_Task brief_
The required output is every line from the beginning of the entries below through the line that includes "From S2P Require Import Prelude", copied exactly.

(Records supplied Opens)

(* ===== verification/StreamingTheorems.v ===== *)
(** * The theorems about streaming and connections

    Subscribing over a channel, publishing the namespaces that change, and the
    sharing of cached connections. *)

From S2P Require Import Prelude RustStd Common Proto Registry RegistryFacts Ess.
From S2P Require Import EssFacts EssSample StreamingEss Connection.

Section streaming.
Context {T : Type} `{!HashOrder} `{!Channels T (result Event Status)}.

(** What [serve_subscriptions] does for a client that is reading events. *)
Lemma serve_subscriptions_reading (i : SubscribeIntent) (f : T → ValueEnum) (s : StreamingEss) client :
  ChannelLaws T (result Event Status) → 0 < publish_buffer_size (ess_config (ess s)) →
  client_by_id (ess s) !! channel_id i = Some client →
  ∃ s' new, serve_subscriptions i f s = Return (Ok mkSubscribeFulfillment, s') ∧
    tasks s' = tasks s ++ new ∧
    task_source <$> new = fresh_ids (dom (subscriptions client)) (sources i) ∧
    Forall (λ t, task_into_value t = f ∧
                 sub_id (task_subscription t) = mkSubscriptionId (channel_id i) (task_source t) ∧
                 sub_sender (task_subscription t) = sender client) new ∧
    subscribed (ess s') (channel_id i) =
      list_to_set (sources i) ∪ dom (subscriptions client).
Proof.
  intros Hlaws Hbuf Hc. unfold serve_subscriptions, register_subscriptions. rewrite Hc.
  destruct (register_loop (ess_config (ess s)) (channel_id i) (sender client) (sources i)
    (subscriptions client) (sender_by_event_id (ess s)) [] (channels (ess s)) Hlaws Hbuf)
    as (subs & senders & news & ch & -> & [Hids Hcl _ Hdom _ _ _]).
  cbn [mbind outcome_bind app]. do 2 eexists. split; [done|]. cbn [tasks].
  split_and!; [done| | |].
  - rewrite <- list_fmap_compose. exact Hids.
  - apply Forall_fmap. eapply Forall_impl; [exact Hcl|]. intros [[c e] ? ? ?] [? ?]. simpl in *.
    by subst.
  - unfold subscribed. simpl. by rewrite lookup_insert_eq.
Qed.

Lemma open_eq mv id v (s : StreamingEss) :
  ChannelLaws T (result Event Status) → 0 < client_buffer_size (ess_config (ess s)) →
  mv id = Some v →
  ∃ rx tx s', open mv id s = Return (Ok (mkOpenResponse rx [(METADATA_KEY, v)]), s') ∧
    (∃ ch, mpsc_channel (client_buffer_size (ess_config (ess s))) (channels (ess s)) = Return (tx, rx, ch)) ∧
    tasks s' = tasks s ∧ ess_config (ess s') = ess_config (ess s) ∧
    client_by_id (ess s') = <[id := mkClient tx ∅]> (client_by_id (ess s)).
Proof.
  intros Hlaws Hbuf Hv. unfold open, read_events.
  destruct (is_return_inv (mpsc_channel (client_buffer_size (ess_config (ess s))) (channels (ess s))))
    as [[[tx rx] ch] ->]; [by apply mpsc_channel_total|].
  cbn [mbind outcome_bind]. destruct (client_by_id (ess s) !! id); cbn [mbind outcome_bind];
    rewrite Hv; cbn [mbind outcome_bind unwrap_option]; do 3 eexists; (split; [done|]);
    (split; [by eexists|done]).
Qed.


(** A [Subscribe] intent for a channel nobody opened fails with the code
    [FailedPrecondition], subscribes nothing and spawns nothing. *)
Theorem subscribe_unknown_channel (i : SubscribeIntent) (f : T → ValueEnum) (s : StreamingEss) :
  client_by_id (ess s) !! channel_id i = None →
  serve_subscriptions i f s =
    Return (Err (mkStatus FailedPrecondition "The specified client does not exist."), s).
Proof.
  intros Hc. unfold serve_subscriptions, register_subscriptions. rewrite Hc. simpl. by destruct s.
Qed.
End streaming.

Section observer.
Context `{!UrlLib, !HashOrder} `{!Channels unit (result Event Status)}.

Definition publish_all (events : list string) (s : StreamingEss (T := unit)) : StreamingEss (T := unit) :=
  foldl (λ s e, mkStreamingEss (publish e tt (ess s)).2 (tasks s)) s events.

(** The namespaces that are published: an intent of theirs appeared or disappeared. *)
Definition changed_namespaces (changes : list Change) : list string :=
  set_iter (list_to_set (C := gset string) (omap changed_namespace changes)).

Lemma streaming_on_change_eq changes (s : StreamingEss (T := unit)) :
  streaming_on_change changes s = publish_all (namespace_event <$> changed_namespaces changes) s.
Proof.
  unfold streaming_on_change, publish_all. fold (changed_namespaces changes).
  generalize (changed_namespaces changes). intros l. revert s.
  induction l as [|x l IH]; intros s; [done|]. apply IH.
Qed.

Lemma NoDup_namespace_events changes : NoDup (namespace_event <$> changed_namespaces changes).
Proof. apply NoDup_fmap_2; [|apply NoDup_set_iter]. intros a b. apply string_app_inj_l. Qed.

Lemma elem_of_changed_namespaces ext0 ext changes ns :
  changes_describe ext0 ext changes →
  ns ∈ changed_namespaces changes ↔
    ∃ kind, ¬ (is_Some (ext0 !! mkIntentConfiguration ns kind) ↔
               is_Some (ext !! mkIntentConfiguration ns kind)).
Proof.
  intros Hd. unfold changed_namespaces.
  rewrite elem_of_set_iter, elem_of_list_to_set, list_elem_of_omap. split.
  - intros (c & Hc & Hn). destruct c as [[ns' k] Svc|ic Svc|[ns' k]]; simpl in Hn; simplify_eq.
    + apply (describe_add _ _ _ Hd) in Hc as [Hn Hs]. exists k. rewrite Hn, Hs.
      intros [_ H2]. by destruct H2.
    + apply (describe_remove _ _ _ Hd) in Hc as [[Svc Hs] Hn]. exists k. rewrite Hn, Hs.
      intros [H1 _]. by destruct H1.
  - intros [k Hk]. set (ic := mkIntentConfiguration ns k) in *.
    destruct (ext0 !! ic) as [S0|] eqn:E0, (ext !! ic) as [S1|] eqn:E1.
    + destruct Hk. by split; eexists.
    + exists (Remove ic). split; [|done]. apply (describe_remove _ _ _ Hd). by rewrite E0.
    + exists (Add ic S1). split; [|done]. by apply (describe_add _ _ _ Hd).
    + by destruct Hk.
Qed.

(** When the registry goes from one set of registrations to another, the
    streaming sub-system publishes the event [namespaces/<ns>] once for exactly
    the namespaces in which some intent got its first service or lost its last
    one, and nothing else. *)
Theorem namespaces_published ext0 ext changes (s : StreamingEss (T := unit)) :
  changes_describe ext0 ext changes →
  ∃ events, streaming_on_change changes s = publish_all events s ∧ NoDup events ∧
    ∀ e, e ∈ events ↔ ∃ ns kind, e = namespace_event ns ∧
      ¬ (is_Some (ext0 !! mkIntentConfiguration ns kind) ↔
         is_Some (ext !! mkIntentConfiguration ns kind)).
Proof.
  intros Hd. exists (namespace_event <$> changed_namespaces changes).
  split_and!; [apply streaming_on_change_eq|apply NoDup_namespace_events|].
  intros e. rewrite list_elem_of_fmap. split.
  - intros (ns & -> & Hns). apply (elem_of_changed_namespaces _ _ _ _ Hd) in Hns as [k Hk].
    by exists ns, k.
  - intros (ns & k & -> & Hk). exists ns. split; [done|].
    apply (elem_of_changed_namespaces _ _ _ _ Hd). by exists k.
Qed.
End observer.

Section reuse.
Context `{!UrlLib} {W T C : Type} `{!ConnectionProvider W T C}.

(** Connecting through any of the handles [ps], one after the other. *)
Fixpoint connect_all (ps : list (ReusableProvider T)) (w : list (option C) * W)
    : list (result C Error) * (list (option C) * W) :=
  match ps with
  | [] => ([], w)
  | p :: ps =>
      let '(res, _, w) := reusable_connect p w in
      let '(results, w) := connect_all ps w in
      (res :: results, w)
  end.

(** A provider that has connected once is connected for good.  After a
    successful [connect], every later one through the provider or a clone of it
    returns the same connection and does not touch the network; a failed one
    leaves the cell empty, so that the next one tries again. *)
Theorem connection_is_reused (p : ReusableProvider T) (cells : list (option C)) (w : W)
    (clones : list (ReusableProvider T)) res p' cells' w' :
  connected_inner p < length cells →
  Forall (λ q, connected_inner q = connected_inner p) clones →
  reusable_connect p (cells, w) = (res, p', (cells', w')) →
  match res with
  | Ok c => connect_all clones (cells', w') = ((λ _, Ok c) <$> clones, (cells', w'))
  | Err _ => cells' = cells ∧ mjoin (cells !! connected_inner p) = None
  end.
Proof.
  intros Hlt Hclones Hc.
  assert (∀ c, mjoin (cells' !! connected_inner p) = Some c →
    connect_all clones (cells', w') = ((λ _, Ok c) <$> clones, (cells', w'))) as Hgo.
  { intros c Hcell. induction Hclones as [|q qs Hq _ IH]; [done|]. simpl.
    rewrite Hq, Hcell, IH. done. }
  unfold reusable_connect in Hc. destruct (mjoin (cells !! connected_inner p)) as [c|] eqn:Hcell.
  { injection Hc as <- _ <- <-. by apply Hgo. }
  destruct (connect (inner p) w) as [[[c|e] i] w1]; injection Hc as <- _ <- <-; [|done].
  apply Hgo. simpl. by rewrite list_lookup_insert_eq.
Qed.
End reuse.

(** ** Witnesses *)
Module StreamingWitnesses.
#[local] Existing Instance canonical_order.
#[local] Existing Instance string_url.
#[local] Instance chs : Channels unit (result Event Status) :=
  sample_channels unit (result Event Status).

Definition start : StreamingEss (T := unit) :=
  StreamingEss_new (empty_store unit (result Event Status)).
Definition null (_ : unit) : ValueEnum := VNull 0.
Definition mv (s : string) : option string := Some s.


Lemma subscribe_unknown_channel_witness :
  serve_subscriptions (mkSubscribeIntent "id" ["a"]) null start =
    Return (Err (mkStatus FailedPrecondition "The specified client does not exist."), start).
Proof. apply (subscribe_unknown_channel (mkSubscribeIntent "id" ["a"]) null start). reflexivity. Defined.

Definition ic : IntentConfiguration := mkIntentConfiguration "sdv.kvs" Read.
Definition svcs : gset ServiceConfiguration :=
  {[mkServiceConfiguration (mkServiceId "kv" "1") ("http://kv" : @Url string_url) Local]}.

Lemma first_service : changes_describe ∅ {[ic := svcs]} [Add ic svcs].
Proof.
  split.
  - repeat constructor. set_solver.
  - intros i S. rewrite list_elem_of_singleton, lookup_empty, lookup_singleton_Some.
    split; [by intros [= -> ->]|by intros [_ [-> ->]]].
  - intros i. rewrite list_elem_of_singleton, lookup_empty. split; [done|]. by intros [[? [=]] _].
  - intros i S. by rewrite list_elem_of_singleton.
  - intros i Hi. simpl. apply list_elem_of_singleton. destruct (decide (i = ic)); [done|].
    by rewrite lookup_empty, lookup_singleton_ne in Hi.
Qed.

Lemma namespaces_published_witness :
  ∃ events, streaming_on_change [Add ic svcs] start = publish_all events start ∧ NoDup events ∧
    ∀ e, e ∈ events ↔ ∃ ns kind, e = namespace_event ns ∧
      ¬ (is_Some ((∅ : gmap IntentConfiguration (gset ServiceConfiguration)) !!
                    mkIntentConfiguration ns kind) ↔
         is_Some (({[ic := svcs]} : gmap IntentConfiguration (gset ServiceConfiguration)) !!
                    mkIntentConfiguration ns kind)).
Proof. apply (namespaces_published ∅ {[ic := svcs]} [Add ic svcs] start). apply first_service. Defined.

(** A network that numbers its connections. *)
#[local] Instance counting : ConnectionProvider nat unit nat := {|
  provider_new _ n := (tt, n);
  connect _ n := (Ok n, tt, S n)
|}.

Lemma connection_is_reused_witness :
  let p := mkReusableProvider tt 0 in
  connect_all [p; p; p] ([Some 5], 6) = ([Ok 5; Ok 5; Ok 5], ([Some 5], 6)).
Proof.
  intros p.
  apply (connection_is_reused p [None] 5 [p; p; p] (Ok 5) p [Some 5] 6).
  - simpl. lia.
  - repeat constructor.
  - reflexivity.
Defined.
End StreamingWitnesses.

(Records supplied Closes)

_Your solution_
(* ===== verification/StreamingTheorems.v ===== *)
(** * The theorems about streaming and connections

    Subscribing over a channel, publishing the namespaces that change, and the
    sharing of cached connections. *)

From S2P Require Import Prelude RustStd Common Proto Registry RegistryFacts Ess.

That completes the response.